> **What to work on**: The records that appear below are to be restated word for word.

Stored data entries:
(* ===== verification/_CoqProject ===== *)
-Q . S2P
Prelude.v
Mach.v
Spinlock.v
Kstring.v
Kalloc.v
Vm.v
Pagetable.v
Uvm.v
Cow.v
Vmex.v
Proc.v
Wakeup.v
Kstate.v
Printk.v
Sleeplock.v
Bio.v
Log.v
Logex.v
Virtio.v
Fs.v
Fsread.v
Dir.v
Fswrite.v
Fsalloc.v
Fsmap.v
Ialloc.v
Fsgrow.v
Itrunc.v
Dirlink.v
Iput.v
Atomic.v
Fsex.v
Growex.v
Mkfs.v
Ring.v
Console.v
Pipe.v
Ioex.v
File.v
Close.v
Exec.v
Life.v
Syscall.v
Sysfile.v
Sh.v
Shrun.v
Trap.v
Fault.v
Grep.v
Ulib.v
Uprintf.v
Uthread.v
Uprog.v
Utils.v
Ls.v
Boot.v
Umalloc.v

> **Solution**:
(* ===== verification/_CoqProject ===== *)
-Q . S2P
Prelude.v
Mach.v
Spinlock.v
Kstring.v
Kalloc.v
Vm.v
Pagetable.v
Uvm.v
Cow.v
Vmex.v
Proc.v
Wakeup.v
Kstate.v
Printk.v
Sleeplock.v
Bio.v
Log.v
Logex.v
Virtio.v
Fs.v
Fsread.v
Dir.v
Fswrite.v
Fsalloc.v
Fsmap.v
Ialloc.v
Fsgrow.v
Itrunc.v
Dirlink.v
Iput.v
Atomic.v
Fsex.v
Growex.v
Mkfs.v
Ring.v
Console.v
Pipe.v
Ioex.v
File.v
Close.v
Exec.v
Life.v
Syscall.v
Sysfile.v
Sh.v
Shrun.v
Trap.v
Fault.v
Grep.v
Ulib.v
Uprintf.v
Uthread.v
Uprog.v
Utils.v
Ls.v
Boot.v
Umalloc.v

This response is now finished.